Stored records:

(* ===== verification/WorldOps.v ===== *)
(** * Despawning, removing, clearing: the theorems

    The operations of the world that take components away, from any world that
    satisfies the invariant: they return, the invariant holds again, the entity
    has exactly the components it should, every other entity keeps its own, and
    the values that go are dropped exactly once. *)

From Stdlib Require Import ZArith Lia Sorting.Sorted.
From stdpp Require Import relations.
From S2P Require Import Prelude Tick EntityIdent EntityInfo FreeCount FreeBuffer Allocator Column Table SparseMap.
From S2P Require Import Locations Registry Collector World WorldInv WorldRegister WorldDespawn WorldMove.

Section ops.
Context `{VecGrowth}.
Variable desc : Z → ComponentDesc.
Variable known : gset Z.
Hypothesis types : types_ok desc known.
Notation info := (λ c, cd_info (desc c)).
Notation world_inv := (world_inv desc known).

(** What a removal leaves: [cs] are the components [e] keeps. *)
Record removed (w w' : World) (e : Entity) (cs : list Z) : Prop := {
  rm_inv : world_inv w';
  rm_components : World_components w' e = Some cs;
  rm_values : ∀ c, World_get w' e c = if decide (c ∈ cs) then World_get w e c else None;
  rm_others : ∀ e', e' ≠ e → same_entity w w' e';
  rm_dropped : ∃ old, World_components w e = Some old ∧
    w_dropped w' = w_dropped w ++ entity_values desc w e (filter (λ c, c ∉ cs) old);
  rm_alloc : w_allocator w' = w_allocator w
}.

Lemma removed_none w w' e a :
  world_inv w → world_inv w' → extends desc w w' → arche_of w e = Some a → removed w w' e (ar_components a).
Proof.
  intros Hinv Hinv' Hex Ha. pose proof (λ e, extends_same desc known w w' e Hinv Hex) as Hsame.
  assert (Hc : World_components w e = Some (ar_components a)) by (unfold World_components; by rewrite Ha).
  split; auto.
  - by rewrite (proj1 (Hsame e)).
  - intros c. rewrite (proj2 (Hsame e)). case_decide as Hin; [done|]. unfold World_get. rewrite Ha. cbn.
    rewrite decide_False.
    + destruct (map_get (w_maps w) c e) eqn:Hg; [|done]. exfalso.
      destruct (proj1 (rw_sparse _ _ (proj2 Hinv) c e)) as (a' & Ha' & Hs); [by eexists|]. simplify_eq. apply Hin.
      rewrite <- (take_drop (ar_dense_len a) (ar_components a)). apply elem_of_app. by right.
    + intros Hd. apply Hin. rewrite <- (take_drop (ar_dense_len a) (ar_components a)). apply elem_of_app. by left.
  - exists (ar_components a). split; [done|]. rewrite (ex_dropped _ _ _ Hex).
    replace (filter _ _) with (@nil Z); [by rewrite app_nil_r|]. symmetry.
    apply elem_of_nil_inv. intros c. rewrite list_elem_of_filter. tauto.
  - apply Hex.
Qed.

Lemma lost_filter na (cs : list Z) : filter (λ c, lost na c = true) cs = filter (λ c, c ∉ ar_components na) cs.
Proof. apply list_filter_iff_elem. intros c _. apply lost_true. Qed.

Lemma remove_dynamic_spec w e l a b bi :
  world_inv w → world_room known w → located (w_entities w) e = Some l → arche_of w e = Some a →
  bd_infos (w_bundles w) !! b = Some bi →
  ∃ w' cs, EntityOwned_remove_dynamic desc (size known) w e (Some l) b = Ret (located (w_entities w') e, w') ∧
    removed w w' e cs ∧ ∀ c, c ∈ cs ↔ closure_of desc (remaining a bi) c.
Proof.
  intros Hinv Hroom Hl Hof Hb. pose proof Hroom as (_ & _ & Hid & _).
  destruct (rows_entity desc known w e l Hinv Hl) as (a' & t & Ha & _ & _ & _ & _ & Hof' & _ & _ & _ & Hao). simplify_eq.
  destruct (arche_after_remove_spec desc known (ty_closed _ _ types) w (Z.to_nat (arche_id l)) a b bi Hinv Hid Ha Hb)
    as (r & w1 & na & Hr & Hinv1 & Hex & Hna & Htgt).
  pose proof (bo_set _ _ _ (ro_bundles _ _ _ (proj1 Hinv)) b bi Hb) as Hbs.
  destruct (remove_target_ok desc known (ty_closed _ _ types) a bi) as (dl & cs & Htgt' & _ & _ & Hmem & Hsub);
    [apply Hao|done|apply Hao|apply Hao|].
  rewrite Htgt' in Htgt. injection Htgt as Hdl Hcs.
  destruct (extends_arche_of desc w w1 e a Hex Hof) as (a1 & Hof1 & Hs1).
  assert (Hl1 : located (w_entities w1) e = Some l) by (by rewrite (ex_entities _ _ _ Hex)).
  unfold EntityOwned_remove_dynamic. cbn [assert_is_spawned mbind outcome_bind]. rewrite Hr. cbn [mbind outcome_bind].
  destruct (decide (Z.to_nat (arche_id l) = r)) as [<-|Hne].
  { exists w1, cs. rewrite Hl1. split; [done|]. split; [|done].
    assert (ar_components a = cs) as <-; [|by apply removed_none].
    destruct (ex_arches _ _ _ Hex _ _ Ha) as (a2 & Ha2 & Hs2). simplify_eq. by destruct Hs2 as (_ & _ & _ & ? & _). }
  destruct (rows_entity desc known w1 e l Hinv1 Hl1) as (a2 & t1 & Ha1 & Ht1 & _ & _ & _ & Hof2 & _ & _ & _ & _). simplify_eq.
  assert (∃ o, ts_tables (w_tables w1) !! ar_table_id na = Some o) as [o Ho].
  { pose proof (ao_table _ _ _ _ _ (ro_arche _ _ _ (proj1 Hinv1) _ _ (shape_arche w1 _ _ Hna))) as Hx. cbn in Hx.
    rewrite list_lookup_fmap in Hx. apply fmap_Some in Hx as (o & ? & _). eauto. }
  unfold remove_moved, Archetypes_get_unchecked. rewrite Ha1. cbn [of_option mbind outcome_bind]. rewrite Hna.
  cbn [of_option mbind outcome_bind]. match goal with |- context [add_fired w1 ?x] => set (w2 := add_fired w1 x) end.
  destruct (shrink_spec desc known w2 e l a1 r na o)
    as (l1 & w3 & l2 & w4 & log & maps & w5 & Hm1 & Hm2 & Hm3 & Hm4 & Hinv5 & _ & Hrel & _ & Hal & Hoth & Hcomp & Hget & Hdrop).
  { apply types. }
  { by apply (world_inv_same desc known w1). }
  { exact Hl1. }
  { exact Hof1. }
  { done. }
  { done. }
  { done. }
  { by eapply (extends_table_room desc known (ty_growth _ _ types) w w1). }
  { intros c Hc. destruct Hs1 as (_ & _ & _ & -> & _). by apply Hsub. }
  exists w5, (ar_components na). split.
  - rewrite Hm1. cbn [mbind outcome_bind]. rewrite Hm2. cbn [mbind outcome_bind].
    rewrite Hm3. cbn [mbind outcome_bind]. rewrite Hm4. done.
  - split; [|done]. pose proof (λ e, extends_same desc known w w1 e Hinv Hex) as Hsame.
    assert (Hs1c : ar_components a1 = ar_components a) by apply Hs1. split.
    + done.
    + done.
    + intros c. rewrite Hget. case_decide; [|done]. apply (Hsame e).
    + intros e' Hne'. eapply same_entity_trans; [apply Hsame|]. by apply Hoth.
    + exists (ar_components a). split; [unfold World_components; by rewrite Hof|]. rewrite Hdrop. cbn.
      rewrite (ex_dropped _ _ _ Hex), lost_filter, Hs1c. f_equal. exact (entity_values_same desc w w1 e _ (Hsame e)).
    + rewrite Hal. apply Hex.
Qed.

Lemma clear_spec w e l a :
  world_inv w → world_room known w → located (w_entities w) e = Some l → arche_of w e = Some a →
  ∃ w', EntityOwned_clear w e (Some l) = Ret (located (w_entities w') e, w') ∧ removed w w' e [].
Proof.
  intros Hinv Hroom Hl Hof.
  destruct (rows_entity desc known w e l Hinv Hl) as (a' & t & Ha & _ & _ & _ & _ & Hof' & _ & _ & _ & Hao). simplify_eq.
  destruct (ro_empty _ _ _ (proj1 Hinv)) as (na & Hna & Hnc & Hnt).
  apply shape_arche_inv in Hna as (na0 & Hna & ->). cbn in Hnc, Hnt.
  unfold EntityOwned_clear. cbn [assert_is_spawned mbind outcome_bind].
  destruct (decide (Z.to_nat (arche_id l) = 0)) as [He0|Hne].
  { exists w. rewrite Hl. split; [done|]. rewrite He0 in Ha. rewrite Ha in Hna. injection Hna as ->. rewrite <- Hnc.
    apply removed_none; [done|done|apply extends_refl|done]. }
  unfold Archetypes_get_unchecked. rewrite Ha. cbn [of_option mbind outcome_bind].
  match goal with |- context [move_arche ?x] => set (w0 := x) end.
  assert (∃ o, ts_tables (w_tables w) !! 0 = Some o) as [o Ho].
  { pose proof (ao_table _ _ _ _ _ (ro_arche _ _ _ (proj1 Hinv) _ _ (shape_arche w _ _ Hna))) as Hx. cbn in Hx.
    rewrite Hnt, list_lookup_fmap in Hx. apply fmap_Some in Hx as (o & ? & _). eauto. }
  destruct (shrink_spec desc known w0 e l a 0 na0 o)
    as (l1 & w3 & l2 & w4 & log & maps & w5 & Hm1 & Hm2 & Hm3 & Hm4 & Hinv5 & _ & Hrel & _ & Hal & Hoth & Hcomp & Hget & Hdrop); auto.
  { apply types. }
  { by apply (world_inv_same desc known w). }
  { by rewrite Hnt. }
  { by apply (proj1 Hroom 0). }
  { rewrite Hnc. by intros c ?%elem_of_nil. }
  rewrite Hnt in Hm2. rewrite Hm1. cbn [mbind outcome_bind]. rewrite Hm2. cbn [mbind outcome_bind].
  assert (Hall : filter (λ c, Archetype_contains_sparse_component na0 c = false) (Archetype_sparse_components a) = Archetype_sparse_components a).
  { rewrite <- (list_filter_all (Archetype_sparse_components a)) at 2. apply list_filter_iff_elem. intros c _.
    unfold Archetype_contains_sparse_component, Archetype_sparse_components. rewrite bool_decide_eq_false, Hnc, drop_nil.
    split; [done|]. by intros _ ?%elem_of_nil. }
  rewrite Hall in Hm3. rewrite Hm3. cbn [mbind outcome_bind]. rewrite Hm4. exists w5. split; [done|]. rewrite Hnc in *. split; auto.
  exists (ar_components a). split; [unfold World_components; by rewrite Hof|]. rewrite Hdrop, lost_filter, Hnc. done.
Qed.
End ops.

What is expected => Using the records above, repeat exactly the lines from the first one through the line with "elem_of_app. by right.".

Solution to this exercise =>
(* ===== verification/WorldOps.v ===== *)
(** * Despawning, removing, clearing: the theorems

    The operations of the world that take components away, from any world that
    satisfies the invariant: they return, the invariant holds again, the entity
    has exactly the components it should, every other entity keeps its own, and
    the values that go are dropped exactly once. *)

From Stdlib Require Import ZArith Lia Sorting.Sorted.
From stdpp Require Import relations.
From S2P Require Import Prelude Tick EntityIdent EntityInfo FreeCount FreeBuffer Allocator Column Table SparseMap.
From S2P Require Import Locations Registry Collector World WorldInv WorldRegister WorldDespawn WorldMove.

Section ops.
Context `{VecGrowth}.
Variable desc : Z → ComponentDesc.
Variable known : gset Z.
Hypothesis types : types_ok desc known.
Notation info := (λ c, cd_info (desc c)).
Notation world_inv := (world_inv desc known).

(** What a removal leaves: [cs] are the components [e] keeps. *)
Record removed (w w' : World) (e : Entity) (cs : list Z) : Prop := {
  rm_inv : world_inv w';
  rm_components : World_components w' e = Some cs;
  rm_values : ∀ c, World_get w' e c = if decide (c ∈ cs) then World_get w e c else None;
  rm_others : ∀ e', e' ≠ e → same_entity w w' e';
  rm_dropped : ∃ old, World_components w e = Some old ∧
    w_dropped w' = w_dropped w ++ entity_values desc w e (filter (λ c, c ∉ cs) old);
  rm_alloc : w_allocator w' = w_allocator w
}.

Lemma removed_none w w' e a :
  world_inv w → world_inv w' → extends desc w w' → arche_of w e = Some a → removed w w' e (ar_components a).
Proof.
  intros Hinv Hinv' Hex Ha. pose proof (λ e, extends_same desc known w w' e Hinv Hex) as Hsame.
  assert (Hc : World_components w e = Some (ar_components a)) by (unfold World_components; by rewrite Ha).
  split; auto.
  - by rewrite (proj1 (Hsame e)).
  - intros c. rewrite (proj2 (Hsame e)). case_decide as Hin; [done|]. unfold World_get. rewrite Ha. cbn.
    rewrite decide_False.
    + destruct (map_get (w_maps w) c e) eqn:Hg; [|done]. exfalso.
      destruct (proj1 (rw_sparse _ _ (proj2 Hinv) c e)) as (a' & Ha' & Hs); [by eexists|]. simplify_eq. apply Hin.
      rewrite <- (take_drop (ar_dense_len a) (ar_components a)). apply elem_of_app. by right.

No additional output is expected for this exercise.